[Collected data entries]
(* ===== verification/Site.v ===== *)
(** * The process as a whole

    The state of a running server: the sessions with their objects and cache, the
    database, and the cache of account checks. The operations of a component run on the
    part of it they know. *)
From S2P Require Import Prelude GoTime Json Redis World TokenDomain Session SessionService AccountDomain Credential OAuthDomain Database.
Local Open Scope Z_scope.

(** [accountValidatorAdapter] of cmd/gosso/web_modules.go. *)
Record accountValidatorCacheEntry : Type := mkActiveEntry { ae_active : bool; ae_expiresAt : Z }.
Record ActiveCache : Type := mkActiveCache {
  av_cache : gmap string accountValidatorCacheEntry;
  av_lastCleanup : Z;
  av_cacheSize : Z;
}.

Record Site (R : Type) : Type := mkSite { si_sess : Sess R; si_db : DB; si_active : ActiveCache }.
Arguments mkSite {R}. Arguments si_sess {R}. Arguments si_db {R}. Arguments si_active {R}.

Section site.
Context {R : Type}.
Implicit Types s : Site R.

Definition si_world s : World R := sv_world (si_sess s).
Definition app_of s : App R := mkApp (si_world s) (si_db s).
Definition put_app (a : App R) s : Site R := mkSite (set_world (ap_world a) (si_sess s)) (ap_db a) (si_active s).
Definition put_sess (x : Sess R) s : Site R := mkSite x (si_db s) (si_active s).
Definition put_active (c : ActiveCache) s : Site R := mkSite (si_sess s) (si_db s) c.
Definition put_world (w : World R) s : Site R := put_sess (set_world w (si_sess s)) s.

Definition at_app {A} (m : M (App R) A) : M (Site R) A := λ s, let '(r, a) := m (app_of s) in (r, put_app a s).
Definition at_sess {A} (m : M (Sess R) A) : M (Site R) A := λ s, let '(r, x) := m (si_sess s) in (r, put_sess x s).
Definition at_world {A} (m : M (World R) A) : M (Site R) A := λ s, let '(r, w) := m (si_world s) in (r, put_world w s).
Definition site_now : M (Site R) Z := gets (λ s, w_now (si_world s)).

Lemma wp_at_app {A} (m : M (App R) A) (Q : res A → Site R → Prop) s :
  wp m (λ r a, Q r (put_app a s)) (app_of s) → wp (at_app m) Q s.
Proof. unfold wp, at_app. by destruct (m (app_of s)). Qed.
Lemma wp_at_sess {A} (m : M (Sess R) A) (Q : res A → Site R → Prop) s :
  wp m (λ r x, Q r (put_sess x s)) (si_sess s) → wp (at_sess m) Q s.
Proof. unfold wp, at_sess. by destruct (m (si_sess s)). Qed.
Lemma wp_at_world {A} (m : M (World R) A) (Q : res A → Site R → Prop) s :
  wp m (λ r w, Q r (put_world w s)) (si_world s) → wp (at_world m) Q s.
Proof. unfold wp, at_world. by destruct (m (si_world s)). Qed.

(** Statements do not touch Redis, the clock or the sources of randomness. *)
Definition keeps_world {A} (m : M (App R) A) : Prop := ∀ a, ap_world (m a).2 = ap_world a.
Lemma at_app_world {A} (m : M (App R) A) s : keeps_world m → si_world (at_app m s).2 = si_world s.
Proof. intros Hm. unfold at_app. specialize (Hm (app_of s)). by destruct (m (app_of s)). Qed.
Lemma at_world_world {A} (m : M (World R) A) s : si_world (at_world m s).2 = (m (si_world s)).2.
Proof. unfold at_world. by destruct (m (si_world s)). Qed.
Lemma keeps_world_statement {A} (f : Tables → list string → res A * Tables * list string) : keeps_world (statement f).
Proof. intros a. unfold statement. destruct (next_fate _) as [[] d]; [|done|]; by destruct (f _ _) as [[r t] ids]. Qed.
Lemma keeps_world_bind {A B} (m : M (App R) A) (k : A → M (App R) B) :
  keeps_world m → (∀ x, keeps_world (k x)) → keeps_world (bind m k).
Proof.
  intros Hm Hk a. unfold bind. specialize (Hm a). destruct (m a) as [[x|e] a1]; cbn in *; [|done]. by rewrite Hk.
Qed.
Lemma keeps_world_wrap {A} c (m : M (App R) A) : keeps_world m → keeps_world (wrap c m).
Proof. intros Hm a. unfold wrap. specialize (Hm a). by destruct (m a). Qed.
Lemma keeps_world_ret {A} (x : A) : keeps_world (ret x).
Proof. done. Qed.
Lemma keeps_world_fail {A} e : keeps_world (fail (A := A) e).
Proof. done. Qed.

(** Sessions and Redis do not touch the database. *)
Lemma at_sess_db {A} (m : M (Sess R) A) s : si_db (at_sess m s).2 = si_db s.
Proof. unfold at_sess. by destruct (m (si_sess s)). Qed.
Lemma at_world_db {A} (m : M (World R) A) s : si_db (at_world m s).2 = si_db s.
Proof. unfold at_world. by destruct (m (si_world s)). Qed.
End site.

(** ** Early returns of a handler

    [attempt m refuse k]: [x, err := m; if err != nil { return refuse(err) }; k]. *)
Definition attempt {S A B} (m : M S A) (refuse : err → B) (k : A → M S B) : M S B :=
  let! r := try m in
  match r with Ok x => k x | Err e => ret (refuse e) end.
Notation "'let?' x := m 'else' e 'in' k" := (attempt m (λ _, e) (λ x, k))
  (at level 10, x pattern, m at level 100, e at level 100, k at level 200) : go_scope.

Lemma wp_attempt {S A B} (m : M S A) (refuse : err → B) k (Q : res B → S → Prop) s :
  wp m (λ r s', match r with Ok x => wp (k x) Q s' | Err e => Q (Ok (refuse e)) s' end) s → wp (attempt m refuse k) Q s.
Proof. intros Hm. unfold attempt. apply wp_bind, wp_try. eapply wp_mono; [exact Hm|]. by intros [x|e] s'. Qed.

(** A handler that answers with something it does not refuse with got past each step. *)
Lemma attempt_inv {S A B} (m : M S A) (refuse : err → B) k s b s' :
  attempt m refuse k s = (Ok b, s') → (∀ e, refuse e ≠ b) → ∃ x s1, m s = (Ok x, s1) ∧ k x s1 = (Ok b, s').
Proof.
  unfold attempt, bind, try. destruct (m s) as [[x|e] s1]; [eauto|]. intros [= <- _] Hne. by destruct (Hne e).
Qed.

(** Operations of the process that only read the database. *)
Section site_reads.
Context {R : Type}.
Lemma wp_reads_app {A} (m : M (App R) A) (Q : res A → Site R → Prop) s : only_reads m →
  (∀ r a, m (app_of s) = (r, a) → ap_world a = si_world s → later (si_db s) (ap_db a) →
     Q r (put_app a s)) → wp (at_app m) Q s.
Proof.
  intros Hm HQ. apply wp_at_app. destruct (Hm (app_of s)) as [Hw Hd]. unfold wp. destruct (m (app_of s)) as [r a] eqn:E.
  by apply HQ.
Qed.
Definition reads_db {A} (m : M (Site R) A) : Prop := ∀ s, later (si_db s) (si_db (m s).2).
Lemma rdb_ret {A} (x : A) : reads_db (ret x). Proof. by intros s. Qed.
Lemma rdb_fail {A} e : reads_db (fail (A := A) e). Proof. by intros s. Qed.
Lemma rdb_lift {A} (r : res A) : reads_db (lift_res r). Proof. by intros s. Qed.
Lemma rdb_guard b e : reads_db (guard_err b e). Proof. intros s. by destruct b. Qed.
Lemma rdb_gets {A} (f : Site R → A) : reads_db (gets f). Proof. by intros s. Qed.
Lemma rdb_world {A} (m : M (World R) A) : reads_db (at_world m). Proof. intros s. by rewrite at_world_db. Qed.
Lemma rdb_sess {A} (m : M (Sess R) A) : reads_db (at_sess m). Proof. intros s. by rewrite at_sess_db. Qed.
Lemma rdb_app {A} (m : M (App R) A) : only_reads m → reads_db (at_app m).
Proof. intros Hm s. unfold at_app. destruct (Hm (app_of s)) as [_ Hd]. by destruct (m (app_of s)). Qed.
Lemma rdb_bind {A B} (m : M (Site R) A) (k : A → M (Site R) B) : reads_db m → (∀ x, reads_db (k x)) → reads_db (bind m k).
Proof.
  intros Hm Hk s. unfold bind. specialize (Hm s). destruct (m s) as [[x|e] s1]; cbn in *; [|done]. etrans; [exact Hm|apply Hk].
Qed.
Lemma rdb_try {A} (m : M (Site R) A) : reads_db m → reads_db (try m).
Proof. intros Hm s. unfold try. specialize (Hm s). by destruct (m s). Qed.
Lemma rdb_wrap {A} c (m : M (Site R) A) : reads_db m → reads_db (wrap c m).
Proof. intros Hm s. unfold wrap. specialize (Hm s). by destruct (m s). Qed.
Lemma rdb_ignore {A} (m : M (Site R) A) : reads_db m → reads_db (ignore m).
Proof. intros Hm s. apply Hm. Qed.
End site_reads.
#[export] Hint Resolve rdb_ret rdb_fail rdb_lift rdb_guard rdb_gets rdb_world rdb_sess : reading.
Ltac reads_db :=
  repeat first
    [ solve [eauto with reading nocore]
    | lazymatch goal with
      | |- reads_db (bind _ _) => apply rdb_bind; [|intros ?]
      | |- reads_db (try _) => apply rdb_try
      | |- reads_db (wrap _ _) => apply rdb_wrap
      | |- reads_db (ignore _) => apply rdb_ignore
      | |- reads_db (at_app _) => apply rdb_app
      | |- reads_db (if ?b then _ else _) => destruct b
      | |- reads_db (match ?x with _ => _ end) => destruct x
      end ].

--

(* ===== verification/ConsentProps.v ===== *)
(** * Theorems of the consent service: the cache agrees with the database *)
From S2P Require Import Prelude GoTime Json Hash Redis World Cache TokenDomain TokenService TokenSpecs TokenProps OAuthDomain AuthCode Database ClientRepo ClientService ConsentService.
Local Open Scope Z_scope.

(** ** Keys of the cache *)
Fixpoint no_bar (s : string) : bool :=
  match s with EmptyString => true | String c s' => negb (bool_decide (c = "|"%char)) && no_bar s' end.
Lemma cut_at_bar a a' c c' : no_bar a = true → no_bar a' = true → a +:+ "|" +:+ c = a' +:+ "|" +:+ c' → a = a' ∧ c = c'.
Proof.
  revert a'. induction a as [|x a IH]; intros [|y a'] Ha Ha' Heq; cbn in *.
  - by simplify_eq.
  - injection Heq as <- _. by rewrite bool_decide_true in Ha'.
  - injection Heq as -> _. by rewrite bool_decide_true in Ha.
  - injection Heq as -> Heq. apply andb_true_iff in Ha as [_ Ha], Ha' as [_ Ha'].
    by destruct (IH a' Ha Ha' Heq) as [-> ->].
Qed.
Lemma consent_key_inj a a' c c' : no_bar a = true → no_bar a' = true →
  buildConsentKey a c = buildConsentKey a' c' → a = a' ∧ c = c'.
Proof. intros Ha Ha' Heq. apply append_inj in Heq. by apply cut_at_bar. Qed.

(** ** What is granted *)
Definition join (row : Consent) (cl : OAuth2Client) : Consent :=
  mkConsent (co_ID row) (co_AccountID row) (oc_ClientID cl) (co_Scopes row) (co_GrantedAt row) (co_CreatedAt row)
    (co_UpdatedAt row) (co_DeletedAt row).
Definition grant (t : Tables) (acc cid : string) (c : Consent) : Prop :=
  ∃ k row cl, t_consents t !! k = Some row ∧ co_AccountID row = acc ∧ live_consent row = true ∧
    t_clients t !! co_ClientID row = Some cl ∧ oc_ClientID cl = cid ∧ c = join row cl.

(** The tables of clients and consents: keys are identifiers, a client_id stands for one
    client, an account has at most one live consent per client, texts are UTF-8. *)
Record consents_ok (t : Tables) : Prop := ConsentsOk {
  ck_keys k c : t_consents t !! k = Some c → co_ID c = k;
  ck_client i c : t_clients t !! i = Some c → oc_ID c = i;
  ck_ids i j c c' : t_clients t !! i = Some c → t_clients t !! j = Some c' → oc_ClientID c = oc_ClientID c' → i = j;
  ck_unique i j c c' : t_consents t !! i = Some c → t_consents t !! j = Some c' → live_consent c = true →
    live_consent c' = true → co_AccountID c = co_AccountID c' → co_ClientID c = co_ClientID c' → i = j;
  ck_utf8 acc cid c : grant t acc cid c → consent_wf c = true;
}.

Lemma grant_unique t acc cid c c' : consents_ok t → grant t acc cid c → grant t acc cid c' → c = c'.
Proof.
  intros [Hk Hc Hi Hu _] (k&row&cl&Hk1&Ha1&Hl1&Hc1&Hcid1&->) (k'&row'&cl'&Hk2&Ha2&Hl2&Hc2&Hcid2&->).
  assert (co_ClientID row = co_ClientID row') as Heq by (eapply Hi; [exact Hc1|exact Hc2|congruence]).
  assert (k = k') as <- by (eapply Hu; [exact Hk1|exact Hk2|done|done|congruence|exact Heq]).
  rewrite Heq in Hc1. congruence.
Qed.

---

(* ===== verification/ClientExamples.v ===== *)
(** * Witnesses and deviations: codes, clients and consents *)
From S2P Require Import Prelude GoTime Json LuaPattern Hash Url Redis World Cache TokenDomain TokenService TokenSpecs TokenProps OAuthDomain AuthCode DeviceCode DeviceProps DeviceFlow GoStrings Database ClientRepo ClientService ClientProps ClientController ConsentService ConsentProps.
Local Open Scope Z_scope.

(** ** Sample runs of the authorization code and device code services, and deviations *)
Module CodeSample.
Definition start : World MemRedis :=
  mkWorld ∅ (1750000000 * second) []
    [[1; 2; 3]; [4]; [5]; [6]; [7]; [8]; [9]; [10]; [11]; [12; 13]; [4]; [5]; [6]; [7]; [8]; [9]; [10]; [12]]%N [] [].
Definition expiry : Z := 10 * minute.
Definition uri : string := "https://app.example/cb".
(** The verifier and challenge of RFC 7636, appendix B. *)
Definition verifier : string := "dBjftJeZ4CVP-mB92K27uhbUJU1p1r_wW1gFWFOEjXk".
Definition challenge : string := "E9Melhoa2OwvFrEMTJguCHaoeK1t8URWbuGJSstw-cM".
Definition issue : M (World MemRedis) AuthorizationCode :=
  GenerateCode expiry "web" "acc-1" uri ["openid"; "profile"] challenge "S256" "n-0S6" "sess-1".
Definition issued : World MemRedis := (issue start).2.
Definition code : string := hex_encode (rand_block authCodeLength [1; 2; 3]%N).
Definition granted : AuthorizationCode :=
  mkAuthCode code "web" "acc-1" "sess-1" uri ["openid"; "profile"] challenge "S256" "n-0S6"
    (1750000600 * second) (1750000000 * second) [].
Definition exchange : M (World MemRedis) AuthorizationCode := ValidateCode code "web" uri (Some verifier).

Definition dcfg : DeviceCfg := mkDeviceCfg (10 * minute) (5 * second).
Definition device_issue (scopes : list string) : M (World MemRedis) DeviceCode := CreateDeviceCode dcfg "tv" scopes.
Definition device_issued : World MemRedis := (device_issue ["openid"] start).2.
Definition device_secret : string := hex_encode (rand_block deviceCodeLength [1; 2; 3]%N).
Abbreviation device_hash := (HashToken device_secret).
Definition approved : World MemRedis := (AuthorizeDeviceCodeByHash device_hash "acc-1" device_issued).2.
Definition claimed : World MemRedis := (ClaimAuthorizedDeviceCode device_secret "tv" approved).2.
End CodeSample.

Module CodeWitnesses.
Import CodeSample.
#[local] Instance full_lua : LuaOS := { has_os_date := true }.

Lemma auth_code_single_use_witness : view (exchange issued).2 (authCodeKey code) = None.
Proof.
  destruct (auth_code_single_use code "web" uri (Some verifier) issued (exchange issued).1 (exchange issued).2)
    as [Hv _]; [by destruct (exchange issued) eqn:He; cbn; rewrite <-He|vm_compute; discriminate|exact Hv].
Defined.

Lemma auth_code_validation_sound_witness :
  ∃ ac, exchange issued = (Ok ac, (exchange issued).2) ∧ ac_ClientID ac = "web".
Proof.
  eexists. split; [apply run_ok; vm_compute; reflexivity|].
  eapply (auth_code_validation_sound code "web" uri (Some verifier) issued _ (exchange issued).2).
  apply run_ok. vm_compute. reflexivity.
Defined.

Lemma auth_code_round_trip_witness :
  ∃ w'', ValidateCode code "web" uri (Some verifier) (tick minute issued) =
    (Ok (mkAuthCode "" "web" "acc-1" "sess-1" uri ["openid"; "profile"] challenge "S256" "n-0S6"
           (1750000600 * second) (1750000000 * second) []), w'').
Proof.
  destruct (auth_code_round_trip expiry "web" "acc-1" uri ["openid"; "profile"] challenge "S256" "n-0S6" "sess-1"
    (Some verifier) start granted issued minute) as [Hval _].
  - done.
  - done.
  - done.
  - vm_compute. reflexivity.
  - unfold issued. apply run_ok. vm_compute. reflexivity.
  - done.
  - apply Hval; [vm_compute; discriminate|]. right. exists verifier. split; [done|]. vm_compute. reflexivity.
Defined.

◆ PROBLEM DETAILS ◆
Nothing should appear in the answer except the lines above from the line with "Proof. intros Hm. unfold attempt." through the line with "e). Proof. by intros s. Qed.", both included, written out exactly.

◆ ANSWER FOR THE TASK ◆
Proof. intros Hm. unfold attempt. apply wp_bind, wp_try. eapply wp_mono; [exact Hm|]. by intros [x|e] s'. Qed.

(** A handler that answers with something it does not refuse with got past each step. *)
Lemma attempt_inv {S A B} (m : M S A) (refuse : err → B) k s b s' :
  attempt m refuse k s = (Ok b, s') → (∀ e, refuse e ≠ b) → ∃ x s1, m s = (Ok x, s1) ∧ k x s1 = (Ok b, s').
Proof.
  unfold attempt, bind, try. destruct (m s) as [[x|e] s1]; [eauto|]. intros [= <- _] Hne. by destruct (Hne e).
Qed.

(** Operations of the process that only read the database. *)
Section site_reads.
Context {R : Type}.
Lemma wp_reads_app {A} (m : M (App R) A) (Q : res A → Site R → Prop) s : only_reads m →
  (∀ r a, m (app_of s) = (r, a) → ap_world a = si_world s → later (si_db s) (ap_db a) →
     Q r (put_app a s)) → wp (at_app m) Q s.
Proof.
  intros Hm HQ. apply wp_at_app. destruct (Hm (app_of s)) as [Hw Hd]. unfold wp. destruct (m (app_of s)) as [r a] eqn:E.
  by apply HQ.
Qed.
Definition reads_db {A} (m : M (Site R) A) : Prop := ∀ s, later (si_db s) (si_db (m s).2).
Lemma rdb_ret {A} (x : A) : reads_db (ret x). Proof. by intros s. Qed.
Lemma rdb_fail {A} e : reads_db (fail (A := A) e). Proof. by intros s. Qed.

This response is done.